Drill 1: Build The Happy Path In 15 Minutes

Goal:

config dataclass
toy dataset
model
single-process training loop
metrics printout

What to prove:

you can create structure before distribution
you keep code readable under time pressure

Drill 2: Lift To Distributed Training

flowchart LR
  A[Single-process trainer] --> B[Initialize process group]
  B --> C[Set device from local rank]
  C --> D[Use distributed sampler]
  D --> E[Wrap with DDP]
  E --> F[Rank-aware metrics and checkpointing]

The jump from single-process to DDP should feel incremental, not like a rewrite.

Success criteria:

rank, local_rank, world_size are explicit
sampler is deterministic
non-rank-0 logging is controlled

Drill 3: Resume After Failure

Implement or pseudocode:

def restore_if_present(model, optimizer, sampler, cfg):
    path = latest_checkpoint_path(cfg.checkpoint_dir)
    if path is None:
        return SimpleNamespace(epoch=0, step=0)
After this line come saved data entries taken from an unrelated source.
(* ===== verification/Prelude.v ===== *)
(** * GitIM: a verification development

    GitIM is a chat system whose store is a git repository: every channel,
    direct message and card is an append-only text file, every record a YAML
    file, and every change a commit that is pushed to a shared remote.  The
    workspace of the sources is a set of crates: [gitim-core] (data formats,
    parsers, validators, state machines), [gitim-daemon] (the process that owns
    one clone and serves requests), [gitim-sync] (git access, conflict
    resolution, epochs of the main branch), [gitim-runtime], [gitim-cli] and
    others on top.  This library models the core and the parts of the daemon and
    of the sync crate that decide what is written.

    ** Files

    - [Prelude]: outcomes of calls ([res] with [Ok], [Err] and [Panicked]), the
      [?] operator, tactics, generic lemmas on lists.
    - [RustStr], [StrFacts]: Rust strings as lists of Unicode scalar values and
      the operations of [core::str] the sources call.  Byte lengths go through
      the UTF-8 encoding.
    - [Names]: handlers, channel names, slugs, labels, ids, DM file names
      ([types/{handler,channel,project,labels,cron}.rs], [dm.rs]).
    - [QuickSession]: the quick-session state machine ([types/quick_session.rs]).
    - [Asset], [Links]: attachment references, mentions and links
      ([types/asset.rs], [mention.rs], [link.rs]).
    - [Thread]: the thread file format ([parser.rs], [formatter.rs]).
    - [Compliance]: the write gate, the audit of a file, membership rules
      ([validator/{compliance,read_check,im_rules}.rs]).
    - [Meta]: records and their validators ([types/{meta,card,config}.rs],
      [validator/mod.rs]).
    - [Daemon]: creating, joining and leaving channels, sending messages, reading
      history ([handlers/{mod,channel,send}.rs], [thread_io.rs]).
    - [Conflict]: what happens to local commits when a push is rejected
      ([gitim-sync/src/{renumber,conflict}.rs]).
    - [Recipients]: who is notified ([recipients.rs]).
    - [Flow], [FlowMarkdown], [FlowRun]: flow templates, their document form,
      and runs ([flow/{types,validator,parser,run}.rs],
      [flow_run_handlers.rs]).
    - [Timer]: one-shot timers ([timer.rs]).
    - [Git]: a clone as three trees (work tree, index, [HEAD]) and the commands
      the handlers run on it ([gitim-sync/src/git.rs] [mv], [add_and_commit_as]).
    - [Cards]: the card handlers ([card_handlers.rs]).
    - [ChannelArchive]: archiving and unarchiving channels with their cards
      ([handlers/channel.rs]).
    - [Users]: registering, updating, archiving and restoring users, archiving
      direct messages, labels and projects ([handlers/user.rs], [dm.rs],
      [labels.rs], [project.rs]); [Depart]: the departure of a user
      ([handlers/depart.rs]).
    - [CommitOnly]: committing one document ([add_and_commit_only_as]); [Boards]: the
      boards of the users ([types/board.rs], [board_handlers.rs]); [FlowHandlers]: the
      requests on flows ([flow_handlers.rs]).
    - [Additions]: what a diff says was appended to a log, for a poll and for the
      replay of a conflict; [Poll]: what a client is told of the changes between two commits, with the
      recipients of each message ([handlers/poll.rs]); [Reading]: reading channels,
      threads of replies, lists and the search ([handlers/read.rs], [search.rs]).
    - [Onboard]: how a clone gets its user: identities, [me.json], the first files, the
      user's record and place ([onboard.rs], [identity.rs], [me_json.rs]).
    - [GitText]: what is read from git's output, before [Poll]: error classification,
      credential redaction, diffs, fetch-cache manifests ([gitim-sync/src/git.rs],
      [url_redact.rs], [remote_slot.rs]).
    - [Epoch]: the epoch file ([epoch.rs]).
    - [GitRefs]: a clone as branches over histories with the refs it tracks of
      [origin], the commands of a rotation and the [GitStorage] methods that run
      them; [GitPlain]: an executable git that meets the laws.
    - [Rotate]: epoch rotation, following a redirect, recovery at boot
      ([gitim-sync/src/rotate.rs], [state.rs], [main.rs]).
    - [SessionHandlers]: the quick session handlers over a clone's three trees
      ([quick_session_handlers.rs]); [SessionStore]: the sessions they store.
    - [Cron]: cron triggers, the engine and the handlers ([types/cron.rs],
      [cron_paths.rs], [cron_engine.rs], [handlers/cron.rs]); [CronClock]: a
      calendar to run them with; [CronRuns]: the engine's loop beside the requests.
    - [Prog]: programs over operations that a world answers, with monitors and a
      weakest precondition; [FetchCache]: the fetch cache the daemons of a
      workspace share ([gitim-sync/src/fetch_cache.rs]).
    - [SyncReplay]: what [sync_with_push] does with local commits that conflict
      with the fetched branch, on trees; [SyncLoop]: the sync cycle, its auth
      circuit and the loop's delays, as programs over the operations they ask of
      git and the network ([gitim-sync/src/sync_loop.rs]).

    ** How the model corresponds to the code

    Definitions keep the names of the sources.  A [Result] is [res]; a panic is
    its own outcome [Panicked], so that "does not panic" is a statement.  Machine
    integers are [Z] or [N] with the wrap-around of a release build written out
    where it can occur.  The repository is a map from paths to contents; a
    handler is a function of the state, the request and what the environment
    answers (clock, entropy, whether a write or a git command succeeds), and
    returns the new state and the response.  A run of the daemon is a sequence of
    handler calls, which [step] relations and reachability describe.  Most handlers
    hold the repository's commit lock while they write, so that their calls do come
    one after the other; creating a channel and creating, updating, archiving and
    restoring a card take no lock (a finding says so), and of them the theorems speak
    only as long as nothing comes in between.  Where a handler reads before it takes
    the lock, the model lets others write in between (flows, sessions, cron triggers).

    Code that is not part of the repository is a class with the laws it
    documents: [Unicode] (character tables), [PercentEncoding], [SerdeJson],
    [Yaml], [FlowYaml], [TimersJson], [Humantime], [Chrono], [Croner], [CronYaml],
    [Lowercase], and the git program, as [Git] (trees) and [GitRefs] (branches).  Each class has an
    instance in the file that uses it in a witness.

    ** What the theorems show

    - Thread files: a body cannot forge an entry; an appended entry parses back to
      itself after the entries before it; rendering and parsing are inverse;
      parsing returns a log, an error, or, on an oversized line number, panics.
    - Write gate: it accepts exactly the appends that keep line numbers
      consecutive and pointers backward; a file that only grew through it passes
      the audit.
    - Daemon: every state reachable through the handlers has valid metadata and
      auditable logs, as long as existing threads can be read; a send adds one message
      and nothing else; joins and leaves change exactly the members they name.
    - Quick sessions: the transitions implement a protocol of one worker and one
      creator and only reach valid sessions, line numbers only move forward, a
      replayed request is reported as a duplicate, only the agent or the creator can
      act.
    - Conflict resolution: renumbered additions extend the remote log without
      gaps, the merge of member lists converges, the quick-session merge never
      invents a state.
    - Flows: the validator accepts exactly the acyclic well-formed templates; a
      run only moves forward and terminates.
    - Timers: a timer is never lost or fired twice.
    - Cards and channel archives: every stored card is a valid record; archiving
      either happens completely, in one commit, or leaves the clone as it was;
      archiving and unarchiving are inverse; all as long as no push meets a conflict,
      whose rebase may stop and leave its markers ([Cards.stopped_rebase_breaks_card]).
    - Users: archiving a user, with his board, is all or nothing and can be undone;
      label and project edits change just what was asked; a departure that reports
      success is complete, and a leave event is written once.
    - Boards and flows: an edit of a section is an update of an ordered list of named
      texts, and what is written is read back; stored boards and flows stay valid,
      whatever fails and however requests interleave; a changed prompt is stored.
    - Poll and reading: a poll tells a user nothing of what is private to others and
      what git's diff adds to what is his, less the lines that start with two plus
      signs, which the diff parser drops; a thread of replies is shown
      whole; a search finds the newest matches; pages and reading on lose nothing.
    - Onboarding: a success settles the clone, and asking again changes [me.json] only,
      keeping what others wrote there.
    - Rotation: nothing a clone holds is lost, whichever command fails; a rotation
      that won published seal and snapshot together, and no two rotations open the
      same epoch differently; following a redirect carries the unpublished commits
      along; the redirect chain is resolved or refused within its bound.
    - Session store: whatever requests fail, metadata, thread and place of every
      stored session agree; a send is exact and a repeated send or create has no
      second effect; work the listing offers can be claimed.
    - Cron triggers: a scan finds exactly what is due and the listing shows what it
      would find; no firing happens twice, in any interleaving with requests; stored
      specifications stay valid; a deletion is complete or undone.
    - Sync: a conflict is resolved so that messages of both sides survive (less such
      lines), with every
      path of the new commit accounted for, or the clone is back at the local commit;
      a cycle pushes only behind an open epoch fence, reports what it published once,
      and its circuit, probes and delays obey their bounds, whatever is answered.
    - Fetch cache: a clone told that it is ready has what the remote has or what a
      recent shared fetch found, whoever dies or fails in between; the daemons
      together ask the remote no more often than one of them would; the state file
      never names a generation the cache does not have.
    - Git output: no classified error shows the password of a URL, but for what
      follows a literal at-sign in it; the diff parser gives the
      added lines, with the exceptions its theorem names.

    ** Fuel

    Loops without a structural measure run with fuel: the reply chain of
    [Recipients] and the depth-first search of [Flow] with one more than the
    number of entries, proved sufficient in their files.  The push loop of [Git] makes the three attempts
    of the source and the redirect walk of [Rotate] its 32 hops.

    ** Not modelled

    Process, socket and HTTP code, subprocess calls to git and their parsing,
    file watching, the agent runtime and its providers, the command line, the
    updater and the WASM bindings: they are I/O around the modelled core.
    In [Git] an empty directory is not represented, and in every file a write that
    fails leaves the file as it was.  In [GitRefs] histories have no merges, commit
    authors are left out, and a git process that does not end well has no effect,
    except that a rebase may stop half way.  Of the sync loop, the inside of
    the epoch fence with the content replay after a conflicting migration is not
    modelled; [SyncLoop] takes it as an operation.  In [FetchCache] the checks of the
    directory layout are left out, commits are compared by a preorder, and the
    branches of the remote only move forward.
*)

From Stdlib Require Export ZifyBool ZifyN.
From stdpp Require Export base tactics option list numbers gmap sorting.
From stdpp Require Import options.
    state = torch.load(path, map_location="cpu")
    model_state = state["model"]
    unwrap(model).load_state_dict(model_state)
    optimizer.load_state_dict(state["optimizer"])
    sampler.load_state_dict(state["sampler"])
    return SimpleNamespace(epoch=state["epoch"], step=state["step"])

Then explain:

what happens if topology changed
how to verify checkpoint completeness
why sampler state matters

Drill 4: Instrument Performance

Track:

loader wait
forward
backward
optimizer
checkpoint save

Then answer:

Which phase is most likely to scale poorly first?
Which phase is most likely to have long-tail spikes?
Which phase is easiest to make observable in a notebook?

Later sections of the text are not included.